Two basic strategies, from which many other strategies emerge as a combination, are depth-first and best-first search. Depth-first search is based on the last-in-first-out principle and thus follows a path down the branching tree until a prunable node is reached. In contrast, best-first search ranks the nodes of the branching tree by assigning a value to each node and always picking a node with the best value. Here, we consider the case where the ranking value is equal to the node’s dual bound. In this case, best-first search is also called best-bound search. Naturally, both strategies, depth-first and best-bound search, have advantages and disadvantages, as discussed by Linderoth and Savelsbergh [34]. An advantage of depth-first search is that it requires less memory, as the number of active nodes \(\left| {\mathscr {N}}\right| \) in the branching tree is relatively small. It also allows for a fast reoptimization after branching, since the optimal dual solution to the parent node’s subproblem is readily available to warm start the, typically similar, subproblem of the child node. Furthermore, depth-first search usually finds feasible solutions quickly, as integer feasible solutions tend to be located deep in the branching tree, where many variables are fixed due to branching. An obvious drawback, however, is that depth-first search may explore many unnecessary nodes and can get stuck in unpromising subtrees if the current primal bound is far from the optimal solution value. In contrast, best-bound search tends to minimize the number of nodes in the branching tree. This is because best-bound search will never select a node whose dual bound is worse than the optimal solution value. However, the drawback of best-bound search is that it may require more memory, as the number of active nodes in the branching tree grows large if there exist many nodes with similar bounds. This can also prevent the algorithm from finding feasible solutions early, since deeper levels of the branching tree are explored late. Furthermore, the reoptimization is hindered, as sequentially considered subproblems are less related compared to the depth-first search.

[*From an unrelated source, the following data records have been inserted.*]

(** The orders in which another thread may see the stores [sts] of one
    thread, [sts] being in program order. *)
Definition visibility_orders (sts : list Store) : list (list Store) :=
  visible_from (length sts) sts.
(** * The order of [double] *)

(** [<], [<=] and [==] on binary64, from their specification on
    [spec_float]: a strict weak order on the numbers, with every comparison
    against NaN false. *)
Module FloatOrder.

Lemma SFcompare_antisym x y : SFcompare y x = CompOpp <$> SFcompare x y.
Proof.
  destruct x as [[]|[]| |[] m1 e1], y as [[]|[]| |[] m2 e2];
    simpl; try reflexivity; fold_cmp;
    rewrite (Z.compare_antisym e1 e2), (Pos.compare_antisym m1 m2);
    destruct (e1 ?= e2); simpl; try reflexivity;
    destruct (m1 ?= m2)%positive; reflexivity.
Qed.

Lemma SFcompare_trans x y z :
  SFcompare x y = Some Lt → SFcompare y z = Some Lt → SFcompare x z = Some Lt.
Proof.
  destruct x as [[]|[]| |[] m1 e1], y as [[]|[]| |[] m2 e2], z as [[]|[]| |[] m3 e3];
    simpl; try congruence; fold_cmp;
    destruct (Z.compare_spec e1 e2), (Z.compare_spec e2 e3), (Z.compare_spec e1 e3);
    simpl; try congruence; try lia;
    destruct (Pos.compare_spec m1 m2), (Pos.compare_spec m2 m3), (Pos.compare_spec m1 m3);
    simpl; try congruence; try lia.
Qed.

Lemma SFcompare_eq_l x y z : SFcompare x y = Some Eq → SFcompare x z = SFcompare y z.
Proof.
  destruct x as [[]|[]| |[] m1 e1], y as [[]|[]| |[] m2 e2]; simpl; try congruence;
    destruct z as [[]|[]| |[] m3 e3]; simpl; try congruence; fold_cmp;
    destruct (Z.compare_spec e1 e2); simpl; try congruence;
    destruct (Pos.compare_spec m1 m2); simpl; try congruence; subst; reflexivity.
Qed.

Lemma SFcompare_eq_r x y z : SFcompare x y = Some Eq → SFcompare z x = SFcompare z y.
Proof.
  intros H. rewrite (SFcompare_antisym x z), (SFcompare_antisym y z).
  by rewrite (SFcompare_eq_l x y z H).
Qed.
(** The loop of [main]; the value is [processed_count]. *)
Fixpoint main_loop (w : World) (total i : nat) (batches : list (list string))
  (processed_count : nat) : M nat :=
  match batches with
  | [] => ret processed_count
  | batch :: rest =>
      r <- process_batch w total i batch processed_count ;;
      match r with
      | None => ret processed_count
      | Some processed_count => main_loop w total (S i) rest processed_count
      end
  end.

(** [main] from the point where the batches are known: nothing happens for
    an empty list; otherwise the loop runs, an [Exception] is logged, and the
    sessions are closed in every case. *)
Definition main (w : World) (batches : list (list string)) : M unit :=
  match batches with
  | [] => ret tt
  | _ :: _ =>
      try_finally
        (try_except
           (main_loop w (length batches) 1 batches 0 ;;; ret tt)
           (fun e => if is_Exception e then ret tt else raise e))
        (disconnect_all w)
  end.

(** The state a run starts from. *)
Definition start_state (w : World) (cfg : yaml_config) (out : option (list row))
  (lim : limits_file) : state :=
  mkState (new_AccountManager w cfg lim) out lim [].

(** A run of the program: a fresh manager built from the configuration and
    the stored limits, then [main]. *)
Definition run (w : World) (cfg : yaml_config) (batches : list (list string))
  (out : option (list row)) (lim : limits_file) : result unit * state :=
  main w batches (start_state w cfg out lim).

(** * Notions used in the statements *)

(** The account would stay within the daily limit after [batch_size] more
    requests today. *)
Definition eligible (w : World) (batch_size : Z) (st : state) (a : account) : Prop :=
  used_on (account_limits (am st)) (phone_number a) (today w) + batch_size
  <= ACCOUNT_DAILY_LIMIT.

#[global] Instance eligible_dec w batch_size st a : Decision (eligible w batch_size st a).
Proof. unfold eligible. apply _. Defined.

(** The account examined at a given offset of the scan. *)
Definition candidate (st : state) (offset : nat) : option account :=
  accounts (am st) !!
    ((current_account_index (am st) + offset) mod length (accounts (am st)))%nat.

(** The state after the account at [offset] was selected: the rotation index
    is one past its position. *)
Definition selected (st : state) (offset : nat) : state :=
  let n := length (accounts (am st)) in
  let idx := ((current_account_index (am st) + offset) mod n)%nat in
  set_am (set_current_account_index ((idx + 1) mod n)%nat (am st)) st.

(** Successive calls of [increment_account_limit], each with its account and
    its delta. *)
Fixpoint increment_calls (w : World) (calls : list (string * Z)) : M unit :=
  match calls with
  | [] => ret tt
  | (phone, count) :: rest =>
      increment_account_limit w phone count ;;; increment_calls w rest
  end.

(** The sum of the deltas of the calls that name [phone]. *)
Fixpoint sum_for (phone : string) (calls : list (string * Z)) : Z :=
  match calls with
  | [] => 0
  | (p, count) :: rest =>
      (if decide (p = phone) then count else 0) + sum_for phone rest
  end.

(** ISO 8601 dates are ordered as their strings are. *)
Definition later_date (d1 d2 : string) : string :=
  if String.leb d1 d2 then d2 else d1.

(** The latest date a record has a count for. *)
Definition last_recorded_date (rec : gmap string Z) : option string :=
  foldr (fun d acc => Some (match acc with None => d | Some m => later_date d m end))
    None (elements (dom rec)).

(** A computation is stable for a relation when the state it reaches is
    related to the state it starts from, whether it returns or raises. *)
Definition stable {A} (R : relation state) (m : M A) : Prop :=
  forall st, R st (snd (m st)).

(** The configuration, the quota store and both files are as before; the
    trace grew by events that satisfy [P]. *)
Record quiet (P : event -> Prop) (st st' : state) : Prop := mkQuiet {
  quiet_accounts : accounts (am st') = accounts (am st);
  quiet_batch_pause : batch_pause (am st') = batch_pause (am st);
  quiet_account_limits : account_limits (am st') = account_limits (am st);
  quiet_output_csv : output_csv st' = output_csv st;
  quiet_limits_json : limits_json st' = limits_json st;
  quiet_trace : exists evs, trace st' = (trace st ++ evs)%list /\ Forall P evs
}.

(** The events of [trace st'] that came after [trace st]. *)
Definition events_since (st st' : state) : list event :=
  drop (length (trace st)) (trace st').

Definition is_lookup (ev : event) : bool :=
  match ev with
  | EvLookup _ _ => true
  | _ => false
  end.

(** The events that can happen inside one batch. *)
Definition inner (ev : event) : Prop :=
  match ev with
  | EvLogin _ | EvLookup _ _ | EvRequestPause _ _ => True
  | _ => False
  end.

(** [sep] between every two neighbours of [l], and nowhere else. *)
Fixpoint interleave {A} (sep : A) (l : list A) : list A :=
  match l with
  | [] => []
  | [x] => [x]
  | x :: rest => x :: sep :: interleave sep rest
  end.

(** The events of the loop of [main] from batch [i] on: each batch starts,
    has its inner events, and is followed by one pause of [bp] seconds
    exactly when the start of a next batch follows. *)
Inductive batch_events (bp : Z) (total : nat) : nat -> list event -> Prop :=
| batch_events_none i : batch_events bp total i []
| batch_events_last i body :
    Forall inner body ->
    batch_events bp total i (EvBatchStart i total :: body)
| batch_events_more i body rest :
    Forall inner body ->
    batch_events bp total (S i) (EvBatchStart (S i) total :: rest) ->
    batch_events bp total i
      (EvBatchStart i total :: body ++ EvBatchPause bp :: EvBatchStart (S i) total :: rest).

(** Lookups, each directly followed by at most one request pause with the
    given bounds. *)
Inductive lookups_paused (pause_min pause_max : Z) : list event -> Prop :=
| lookups_paused_nil : lookups_paused pause_min pause_max []
| lookups_paused_lookup c p rest :
    lookups_paused pause_min pause_max rest ->
    lookups_paused pause_min pause_max (EvLookup c p :: rest)
| lookups_paused_pause c p rest :
    lookups_paused pause_min pause_max rest ->
    lookups_paused pause_min pause_max
      (EvLookup c p :: EvRequestPause pause_min pause_max :: rest).

(** The events the entry at position [j] (counted from 0) of a batch
    gives rise to: none if its normalized form is blank or is that of an
    earlier entry; otherwise its lookup, followed by a request pause unless
    the entry is the last one of the batch. *)
Definition entry_events (client : string) (pause_min pause_max : Z)
  (phones : list string) (j : nat) : list event :=
  match phones !! j with
  | Some phone =>
      if decide (strip_whitespace phone <> ""
                 /\ strip_whitespace phone ∉ map strip_whitespace (take j phones))
      then EvLookup client (with_plus (strip_whitespace phone))
             :: (if (S j <? length phones)%nat
                 then [EvRequestPause pause_min pause_max] else [])
      else []
  | None => []
  end.

Definition is_batch_pause (ev : event) : bool :=
  match ev with
  | EvBatchPause _ => true
  | _ => false
  end.

Definition is_batch_start (ev : event) : bool :=
  match ev with
  | EvBatchStart _ _ => true
  | _ => false
  end.

Definition is_disconnect (ev : event) : Prop :=
  match ev with
  | EvDisconnect _ => True
  | _ => False
  end.

(** A row written for some item of some batch. *)
Definition is_result_row (r : row) : Prop :=
  exists checked_by item, r = result_row checked_by item.

(** The file [f'] holds what [f] held, followed by the header if [f] had no
    row and the header was written, followed by result rows. *)
Definition output_grows (f f' : option (list row)) : Prop :=
  exists hdr rows,
    content f' = (content f ++ hdr ++ rows)%list
    /\ (hdr = [] \/ (hdr = [HEADER] /\ content f = []))
    /\ Forall is_result_row rows.

(** The configuration is as before and the output file grew. *)
Record committing (st st' : state) : Prop := mkCommitting {
  committing_accounts : accounts (am st') = accounts (am st);
  committing_batch_pause : batch_pause (am st') = batch_pause (am st);
  committing_output : output_grows (output_csv st) (output_csv st')
}.

#[global] Instance pyval_eq_dec : EqDecision pyval.
Proof. solve_decision. Defined.
#[global] Instance message_eq_dec : EqDecision message.
Proof. solve_decision. Defined.
#[global] Instance cell_eq_dec : EqDecision cell.
Proof. solve_decision. Defined.

(** How many times the header row occurs in a file. *)
Definition header_count (f : option (list row)) : nat :=
  length (filter (fun r => r = HEADER) (content f)).

(** The quota of [phone] differs between [st] and [st'] only if the output
    file differs too. *)
Definition incremented_only_if_persisted (w : World) (phone : string) (st st' : state)
  : Prop :=
  used_on (account_limits (am st')) phone (today w)
  <> used_on (account_limits (am st)) phone (today w) ->
  content (output_csv st') <> content (output_csv st).

(** After a batch that was cut short, the output file has [n] rows more
    and the quota of [phone] is [n] higher. *)
Definition partial_batch_committed (w : World) (phone : string) (n : nat)
  (st st' : state) : Prop :=
  (exists hdr rows,
     content (output_csv st') = (content (output_csv st) ++ hdr ++ rows)%list
     /\ (hdr = [] \/ hdr = [HEADER]) /\ length rows = n)
  /\ used_on (account_limits (am st')) phone (today w)
     = used_on (account_limits (am st)) phone (today w) + Z.of_nat n.

(** The events of a batch are its lookups with one request pause before
    every lookup except the first, and nothing else. *)
Definition paused_before_all_but_first (pause_min pause_max : Z) (evs : list event)
  : Prop :=
  evs = interleave (EvRequestPause pause_min pause_max)
          (filter (fun ev => is_lookup ev = true) evs).

(** * Notions used in the further properties *)

(** Today's count of every account did not go down, and went up at most to
    the daily limit. *)
Definition within_limit (w : World) (st st' : state) : Prop :=
  forall phone,
    used_on (account_limits (am st)) phone (today w)
    <= used_on (account_limits (am st')) phone (today w)
    /\ used_on (account_limits (am st')) phone (today w)
       <= Z.max ACCOUNT_DAILY_LIMIT (used_on (account_limits (am st)) phone (today w)).

(** A lookup made through the client of the account [phone]. *)
Definition is_lookup_by (phone : string) (ev : event) : bool :=
  match ev with
  | EvLookup client _ => String.eqb client phone
  | _ => false
  end.

(** How many lookups the account [phone] made among [evs]. *)
Definition lookups_by (phone : string) (evs : list event) : nat :=
  length (filter (fun ev => is_lookup_by phone ev = true) evs).

(** The computation returned, or raised an [Exception]. *)
Definition contained {A} (r : result A) : Prop :=
  match r with
  | Ok _ => True
  | Raise e => is_Exception e = true
  end.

The strategy for our branch and bound algorithm can be seen as a hybrid of depth-first and best-bound search. Note that our algorithm switches back and forth between two phases. In phase one, we branch the set \({\mathscr {Z}}\) into subsets Z and obtain dual bounds \(v^{\text {R}}\left( \text {ROB}^{\text {S}}\left( Z,{\mathscr {Q}},{\underline{z}},{\overline{z}}\right) \right) \) from solving linear subproblems. In phase two, we stick to a node \(Z\subseteq {\mathscr {Z}}\) and solve the robust subproblem \(\text {ROB}^{\text {S}}\left( Z,{\mathscr {Q}},\underline{\text {c}},\overline{\text {c}}\right) \). Phase two can be seen as a leaning towards depth-first search, since we focus on the chosen values in Z until the problem \(\text {ROB}^{\text {S}}\left( Z,{\mathscr {Q}},\underline{\text {c}},\overline{\text {c}}\right) \) is either solved to optimality or terminated as described in the previous section. Since \(\text {ROB}^{\text {S}}\left( Z,{\mathscr {Q}},\underline{\text {c}},\overline{\text {c}}\right) \) is potentially a hard problem, it would be beneficial to only solve it for promising nodes Z, presumably leading to good solutions. We use the dual bound \({\underline{v}}\left( Z\right) \) of a node \(Z\subseteq {\mathscr {Z}}\) as an indicator for the node’s potential to contain good solutions \(\left( x,p,z\right) \) with \(z\in Z\), and thus perform a best-bound search in phase one. In detail, for the set of active tree nodes \({\mathscr {N}}\), we always process a node \(Z\in {\mathscr {N}}\) for which the current dual bound \({\underline{v}}\left( Z\right) \) is minimum among all nodes, i.e., \(Z\in \text {argmin}\left\{ {\underline{v}}\left( Z\right) \big |Z\in {\mathscr {N}}\right\} \).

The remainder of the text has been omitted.